**Task goal**
Begin at the line containing "(_program (self line30_painted))" in the data below and go on through the line containing "exact (paint_keeps_options_and_caches line30_painted", repeating each line exactly; include both ends and no other line.

**Saved data entries**

────────────────────

(** The loop of the main block: it stops at the first exception. *)
Fixpoint run_all (scenarios : list scenario) (output_results_base : string)
    (done : run) : run :=
  match scenarios with
  | [] => done
  | s :: rest =>
      let r := run_scenario s output_results_base in
      let done :=
        {| makedirs := (makedirs done ++ makedirs r)%list;
           launched := (launched done ++ launched r)%list;
           raised := raised r |} in
      match raised r with
      | Some _ => done
      | None => run_all rest output_results_base done
      end
  end.

(** The main block, given the scenario directories found under
    [input_data]. *)
Definition main (current_dir : string) (scenarios : list scenario) : run :=
  let output_results_base := path_join current_dir "output_results" in
  let start :=
    {| makedirs := [output_results_base]; launched := []; raised := None |} in
  match scenarios with
  | [] =>
      {| makedirs := [output_results_base]; launched := [];
         raised := Some (if Persona.bound globals "sys" then SystemExit 0
                         else NameError "sys") |}
  | _ => run_all scenarios output_results_base start
  end.

End Driver.

(** The scenario is skipped: no PDF, or neither persona nor job. *)
Definition skipped (s : scenario) : bool :=
  match pdf_files s with
  | [] => true
  | _ => (PyStr.is_empty (read_stripped (persona_txt s))
          && PyStr.is_empty (read_stripped (job_txt s)))%bool
  end.

End RunLocal.

(** ** More notions used in the statements *)

(** Every white-space character is a plain space. *)
Definition only_plain_spaces (s : string) : bool :=
  PyStr.forallb_str
    (fun c => (negb (PyStr.is_space c) || Ascii.eqb c " ")%bool) s.

(** The last character of a string. *)
Fixpoint last_char (s : string) : option ascii :=
  match s with
  | EmptyString => None
  | String c EmptyString => Some c
  | String _ s' => last_char s'
  end.

(** All the words of a document, as [ext3.py] reads them. *)
Definition all_words (doc : Pdf.pdf) : list Pdf.word :=
  List.flat_map Pdf.extract_words_x2_y2 (Pdf.pages doc).
Lemma empty_positions_stop_drawing_witness :
  len (zeros 0 2) = 0
  /\ exists w',
       set_data (Some (zeros 0 2)) None None line30_painted = Ok (tt, w')
       /\ paint w' = Ok (tt, w')
       /\ _program (self w') = None.
Proof.
  split; [reflexivity |].
  exact (empty_positions_stop_drawing (zeros 0 2) None None line30_painted
           eq_refl).
Defined.

(** X7: the transform getter returns what the setter stored, without
    changing anything, and the next paint that draws (its arrays fit and
    the driver accepts the new transform) binds the map_local_to_nd hook
    to that transform. *)
Theorem assigned_transform_is_bound tr w :
  reachable w ->
  exists w1,
    set_transform tr w = Ok (tt, w1)
    /\ transform w1 = Ok (tr, w1)
    /\ forall p, drawable (self w1) p -> ready w1 = true ->
         exists w2 prog,
           paint w1 = Ok (tt, w2)
           /\ _program (self w2) = Some prog
           /\ compiled prog = true
           /\ hooks prog !! "map_local_to_nd"
              = Some (bind_map tr "map_local_to_nd").
Proof.
  intros Hr. pose proof (reachable_consistent w Hr) as Hc.
  destruct w as [v ctx].
  pose proof (set_transform_spec tr v ctx) as Hset.
  pose proof (consistent_set_transform tr _ _ Hc Hset) as Hc1.
  eexists. split; [exact Hset |]. split; [reflexivity |].
  intros p Hd Hready. eexists. eexists.
  split; [apply (paint_spec _ ctx p Hc1 Hd Hready) |].
  cbn [self painted _program]. split; [reflexivity |].
  split; [reflexivity |].
  apply assembled_map_local_to_nd.
Qed.

(** On the thirty-point line the snippet "scale", which the driver
    accepts, is bound by the next paint. *)
Lemma assigned_transform_is_bound_witness :
  reachable line30
  /\ exists w1 w2 prog,
       set_transform (GLSLTransform "scale") line30 = Ok (tt, w1)
       /\ transform w1 = Ok (GLSLTransform "scale", w1)
       /\ drawable (self w1) (zeros 30 2)
       /\ ready w1 = true
       /\ paint w1 = Ok (tt, w2)
       /\ _program (self w2) = Some prog
       /\ compiled prog = true
       /\ hooks prog !! "map_local_to_nd"
          = Some (bind_map (GLSLTransform "scale") "map_local_to_nd").
Proof.
  split; [exact (reachable_constructed _ _ _) |].
  destruct (assigned_transform_is_bound (GLSLTransform "scale") line30
              (reachable_constructed _ _ _)) as (w1 & Hset & Hget & Hnext).
  assert (E : w1 = with_transform (GLSLTransform "scale") line30)
    by (unfold with_transform; rewrite Hset; reflexivity).
  assert (Hd : drawable (self w1) (zeros 30 2))
    by (rewrite E; split; [reflexivity | cbn; lia]).
  assert (Hr : ready w1 = true) by (rewrite E; vm_compute; reflexivity).
  destruct (Hnext (zeros 30 2) Hd Hr) as (w2 & prog & H1 & H2 & H3 & H4).
  exists w1, w2, prog. repeat split; try assumption; apply Hd.
Defined.

(** ** paint *)

(** X8: a paint whose arrays fit and whose shaders the driver accepts
    returns, never changes an option and never drops a cache: the options
    are the same afterwards, a vertex buffer that was cached is still the
    cached one, and a program that was cached is still the cached one. *)
Theorem paint_keeps_options_and_caches w :
  reachable w ->
  ready w = true ->
  exists w',
    paint w = Ok (tt, w')
    /\ _opts (self w') = _opts (self w)
    /\ (forall vbo, _vbo (self w) = Some vbo -> _vbo (self w') = Some vbo)
    /\ (forall prog, _program (self w) = Some prog ->
          _program (self w') = Some prog).
Proof.
  intros Hr Hready. pose proof (reachable_consistent w Hr) as Hc.
  destruct (opts.pos (_opts (self w))) as [p |] eqn:Hp.
  - destruct (Nat.eq_dec (len p) 0) as [Hz | Hnz].
    + exists w. split; [apply paint_noop; rewrite Hp; exact Hz |]. auto.
    + destruct w as [v ctx]. cbn [self] in *.
      assert (Hd : drawable v p) by (split; [exact Hp | lia]).
      eexists. split; [apply (paint_spec v ctx p Hc Hd Hready) |].
      cbn [self painted _opts _vbo _program].
      split; [reflexivity |]. split.
      * intros vbo Hvbo. unfold buffer_for. rewrite Hvbo. reflexivity.
      * intros prog Hprog. unfold program_for. rewrite Hprog. reflexivity.
  - exists w. split; [apply paint_noop; rewrite Hp; exact I |]. auto.
Qed.

Lemma paint_keeps_options_and_caches_witness :
  reachable line30_painted
  /\ ready line30_painted = true
  /\ _vbo (self line30_painted) = Some line30_buffer
  /\ is_Some (_program (self line30_painted))
  /\ exists w',
       paint line30_painted = Ok (tt, w')
       /\ _opts (self w') = _opts (self line30_painted)
       /\ (forall vbo, _vbo (self line30_painted) = Some vbo ->
             _vbo (self w') = Some vbo)
       /\ (forall prog, _program (self line30_painted) = Some prog ->
             _program (self w') = Some prog).
Proof.
  split; [exact reachable_line30_painted |].
  split; [exact line30_painted_ready |].
  split; [exact line30_painted_buffer |].
  split; [exact line30_painted_built |].
  exact (paint_keeps_options_and_caches line30_painted
           reachable_line30_painted line30_painted_ready).
Defined.

(** X9: the vertex buffer holds copies, not the caller's arrays.  When
    the owner of the position array writes into it after the caches were
    built, the visual's pos option is the written array, while the cached
    vertex buffer, the staged array and the program are as before, and the
    next paint reuses them: it creates no vertex buffer, constructs and
    compiles nothing, and draws once, from the buffer staged before the
    write. *)
Theorem writes_do_not_reach_the_buffer items w p vbo prog :
  reachable w ->
  opts.pos (_opts (self w)) = Some p ->
  _vbo (self w) = Some vbo ->
  _program (self w) = Some prog ->
  exists w2 calls,
    reachable (caller_writes_pos items w)
    /\ opts.pos (_opts (self (caller_writes_pos items w)))
       = Some (written items p)
    /\ paint (caller_writes_pos items w) = Ok (tt, w2)
    /\ _vbo (self w2) = Some vbo
    /\ _program (self w2) = Some prog
    /\ _data (self w2) = _data (self w)
    /\ journal (gl w2) = journal (gl w) ++ calls
    /\ List.filter is_build calls = []
    /\ List.filter is_draw calls
       = [Draw "LINE_STRIP" (opts.width (_opts (self w)))].
Proof.
  intros Hr Hp Hvbo Hprog.
  pose proof (reach_write_pos items w Hr) as Hr1.
  pose proof (reachable_consistent _ Hr1) as Hc1.
  pose proof (reachable_consistent _ Hr) as [Hv Hpc].
  destruct (Hpc prog Hprog)
    as (p' & vbo' & o0 & Hp' & Hlen & _ & _ & _ & Hcomp & _).
  rewrite Hp in Hp'. injection Hp' as <-.
  destruct (Hv vbo Hvbo) as (p' & p0 & c0 & _ & _ & _ & Hvd & Hd).
  assert (Hready : ready (caller_writes_pos items w) = true)
    by (apply cached_program_ready; [exact Hc1 | eexists; exact Hprog]).
  destruct w as [v ctx]. cbn [self gl] in *.
  assert (Hpos : opts.pos (_opts (self (caller_writes_pos items
                                          {| self := v; gl := ctx |})))
                 = Some (written items p))
    by (cbn [self caller_writes_pos _opts opts.pos]; rewrite Hp; reflexivity).
  assert (Hdr : drawable (self (caller_writes_pos items
                                  {| self := v; gl := ctx |}))
                         (written items p))
    by (split; [exact Hpos | exact Hlen]).
  eexists. eexists.
  split; [exact Hr1 |]. split; [exact Hpos |].
  split; [exact (paint_spec _ _ _ Hc1 Hdr Hready) |].
  cbn [self gl caller_writes_pos painted painted_context _vbo _program _data
       _opts journal opts.width].
  unfold buffer_for, program_for, paint_calls, compile_calls.
  cbn [_vbo _program _opts opts.width]. rewrite Hvbo, Hprog.
  split; [reflexivity |]. split; [reflexivity |].
  split; [rewrite Hvd, Hd; reflexivity |].
  split; [reflexivity |].
  rewrite Hcomp. split; reflexivity.
Qed.

(** On the painted thirty-point line the buffer keeps the zeros it was
    staged from after the caller has written other values. *)
Lemma writes_do_not_reach_the_buffer_witness :
  reachable line30_painted
  /\ opts.pos (_opts (self line30_painted)) = Some (zeros 30 2)
  /\ _vbo (self line30_painted) = Some line30_buffer
  /\ (exists col,
        rec_columns (vb_data line30_buffer) !! "pos" = Some col
        /\ copied_from col = zeros 30 2
        /\ copied_from col <> written [1%Q; 2%Q] (zeros 30 2))
  /\ exists prog w2 calls,
       _program (self line30_painted) = Some prog
       /\ opts.pos (_opts (self (caller_writes_pos [1%Q; 2%Q] line30_painted)))
          = Some (written [1%Q; 2%Q] (zeros 30 2))
       /\ paint (caller_writes_pos [1%Q; 2%Q] line30_painted) = Ok (tt, w2)
       /\ _vbo (self w2) = Some line30_buffer
       /\ _program (self w2) = Some prog
       /\ List.filter is_build calls = [].
Proof.
  assert (Hp : opts.pos (_opts (self line30_painted)) = Some (zeros 30 2))
    by (vm_compute; reflexivity).
  split; [exact reachable_line30_painted |]. split; [exact Hp |].
  split; [exact line30_painted_buffer |].
  split.
  - eexists. split; [vm_compute; reflexivity |].
    split; [reflexivity |]. intros H. discriminate H.
  - destruct line30_painted_built as [prog Hprog]. exists prog.
    destruct (writes_do_not_reach_the_buffer [1%Q; 2%Q] line30_painted
                (zeros 30 2) line30_buffer prog reachable_line30_painted Hp
                line30_painted_buffer Hprog)
      as (w2 & calls & _ & H1 & H2 & H3 & H4 & _ & _ & H7 & _).
    exists w2, calls. repeat split; assumption.
Defined.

────────────────────

**Exercise answer**
  /\ is_Some (_program (self line30_painted))
  /\ exists w',
       paint line30_painted = Ok (tt, w')
       /\ _opts (self w') = _opts (self line30_painted)
       /\ (forall vbo, _vbo (self line30_painted) = Some vbo ->
             _vbo (self w') = Some vbo)
       /\ (forall prog, _program (self line30_painted) = Some prog ->
             _program (self w') = Some prog).
Proof.
  split; [exact reachable_line30_painted |].
  split; [exact line30_painted_ready |].
  split; [exact line30_painted_buffer |].
  split; [exact line30_painted_built |].
  exact (paint_keeps_options_and_caches line30_painted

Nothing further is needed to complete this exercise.